The 33 year-old tells Neos Kosmos she studied cultural studies and art history at university, and is completing a master’s degree in curatorship, looking at how these works sit together in art galleries.

“I’m quite interested in models of curatorship, and I think in the realm of craft and design, that’s certainly a burgeoning area,” she says.
And she says, despite what she tells her parents, there’s quite a difference between exhibiting a craft object, such as a table, and exhibiting more traditional art, such as paintings.

“In the visual arts, there’s a direct relation between producing a work and showing it, whereas in the context of craft and design, that relationship isn’t necessarily as clear.

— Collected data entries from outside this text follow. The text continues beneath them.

Lemma addDependency_inverse (from to : CellAddress) (g : DependencyGraph) :
  inverse_maps g -> inverse_maps (addDependency from to g).
Proof.
  intros Hinv a b.
  rewrite member_addDependency_dependencies, member_addDependency_dependents.
  rewrite (Hinv a b). tauto.
Qed.

Lemma removeDependencies_inverse (cell : CellAddress) (g : DependencyGraph) :
  inverse_maps g -> inverse_maps (removeDependencies cell g).
Proof.
  intros Hinv a b. unfold removeDependencies.
  destruct (dependencies g !! cell) as [deps|] eqn:Hdeps; [| apply Hinv].
  simpl. rewrite member_foldl_remove_dependent, <- (Hinv a b).
  unfold member at 1. destruct (decide (cell = a)) as [<- | Hne].
  - rewrite lookup_delete_eq. unfold member. rewrite Hdeps. tauto.
  - rewrite lookup_delete_ne by assumption. fold (member (dependencies g) a b).
    split; [| tauto]. intros H. split; [exact H | intros [? _]; congruence].
Qed.

Lemma empty_graph_inverse : inverse_maps empty_graph.
Proof. intros a b. unfold member, empty_graph. simpl. rewrite !lookup_empty. tauto. Qed.

Lemma foldl_call_inverse (calls : list GraphCall) (g : DependencyGraph) :
  inverse_maps g -> inverse_maps (foldl call g calls).
Proof.
  revert g. induction calls as [|c calls IH]; intros g Hinv; simpl; [exact Hinv |].
  apply IH. destruct c; simpl;
    [now apply addDependency_inverse | now apply removeDependencies_inverse].
Qed.

End InverseMaps.

(** C8. Starting from an empty [DependencyGraph], after any finite
    sequence of [addDependency] and [removeDependencies] calls the two
    mappings are exact inverses: [b] is a member of [dependsOn[a]] if and
    only if [a] is a member of [dependedOnBy[b]]. *)
Theorem dependency_maps_inverse (calls : list GraphCall) (a b : CellAddress) :
  member (dependencies (foldl call empty_graph calls)) a b
  <-> member (dependents (foldl call empty_graph calls)) b a.
Proof. apply foldl_call_inverse, empty_graph_inverse. Qed.

Section EvaluationOrder.

Context (g : DependencyGraph).

Lemma forEach_visit_mono (fuel : nat) :
  (forall cell st st', visit fuel g cell st = Some st' -> visited st ⊆ visited st') ->
  forall cells st st', forEach (visit fuel g) cells st = Some st' -> visited st ⊆ visited st'.
Proof.
  intros Hvisit cells. induction cells as [|c cells IH]; intros st st' H; simpl in H.
  - now injection H as <-.
  - destruct (visit fuel g c st) as [st1|] eqn:H1; [| discriminate].
    etransitivity; [apply (Hvisit _ _ _ H1) | now apply IH].
Qed.

(** [visit] never removes a cell from [visited]. *)
Lemma visit_mono (fuel : nat) (cell : CellAddress) (st st' : VisitState) :
  visit fuel g cell st = Some st' -> visited st ⊆ visited st'.
Proof.
  revert cell st st'. induction fuel as [|fuel IH]; intros cell st st' H; simpl in H;
    [discriminate |].
  destruct (decide (cell ∈ visited st)); [now injection H as <- |].
  destruct (forEach _ _ _) as [st1|] eqn:H1; [| discriminate].
  injection H as <-. simpl.
  apply (forEach_visit_mono fuel IH) in H1. simpl in H1. set_solver.
Qed.

Lemma forEach_mono (fuel : nat) (cells : list CellAddress) (st st' : VisitState) :
  forEach (visit fuel g) cells st = Some st' -> visited st ⊆ visited st'.
Proof. apply forEach_visit_mono. intros cell. apply visit_mono. Qed.

(** The keys of [dependencies] not yet visited. *)
Let pending (st : VisitState) : nat := size (dom (dependencies g) ∖ visited st).

Lemma pending_mono (st st' : VisitState) :
  visited st ⊆ visited st' -> (pending st' <= pending st)%nat.
Proof. intros H. unfold pending. apply subseteq_size. set_solver. Qed.

Lemma forEach_returns (fuel : nat) :
  (forall cell st, (pending st < fuel)%nat -> is_Some (visit fuel g cell st)) ->
  forall cells st, (pending st < fuel)%nat -> is_Some (forEach (visit fuel g) cells st).
Proof.
  intros Hvisit cells. induction cells as [|c cells IH]; intros st Hst; simpl; [eauto |].
  destruct (Hvisit c st Hst) as [st1 H1]. rewrite H1.
  apply IH. apply visit_mono, pending_mono in H1. lia.
Qed.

“So it becomes quite an interesting process to develop an exhibition’s practice, to think about how exhibition practice in craft might be different to production practice, where you’re making a small run of commercial work. So that’s been really interesting for me, and also quite a challenge.”

But Themelios hasn’t always been dedicated to art and craft theory. She started off studying law, she says, before she found herself swerving more towards the more theoretical aspects of her arts degree.

“Coming from a Greek background, my parents weren’t very happy about that,” she laughs. “But they’ve accepted it.”
But Greeks have played a massive role in the way craft has developed, so surely leaving a career in the law for something more artisanal is not completely foreign? It’s not as if she’s run away to join the circus.

“The history of antiquities and artisanal practices among ancient cultures, yeah definitely,” she agrees. “And my parents, I guess, when they think about art, that’s what they think about.

“But my focus is contemporary practice, which is quite different. And it’s working with living artists not just artefacts, often thinking through ideas and processes rather than just processes, and that is quite a challenge for my parents to understand.”

Themelios has been the coordinating curator of Craft Victoria (CV) for three years, and she speaks with the excitement and passion of someone who had, indeed, run away to join the circus.

“CV has quite a history of pushing at the boundaries of craft practice and what that might be, and it’s been really wonderful for me to be involved in that,” she says.

One of the highlights of the job, she says, is the panel discussions that take place when deciding on what to include in the annual graduate exhibition.
The panel includes Greek Australian artist Melanie Katsalidis.

“It’s these twin ideas of interaction, and understanding our context, the context in which we operate,” she says.
Themelios is clearly a Greek Australian with an eye on her context as well as the boundaries she wants to push.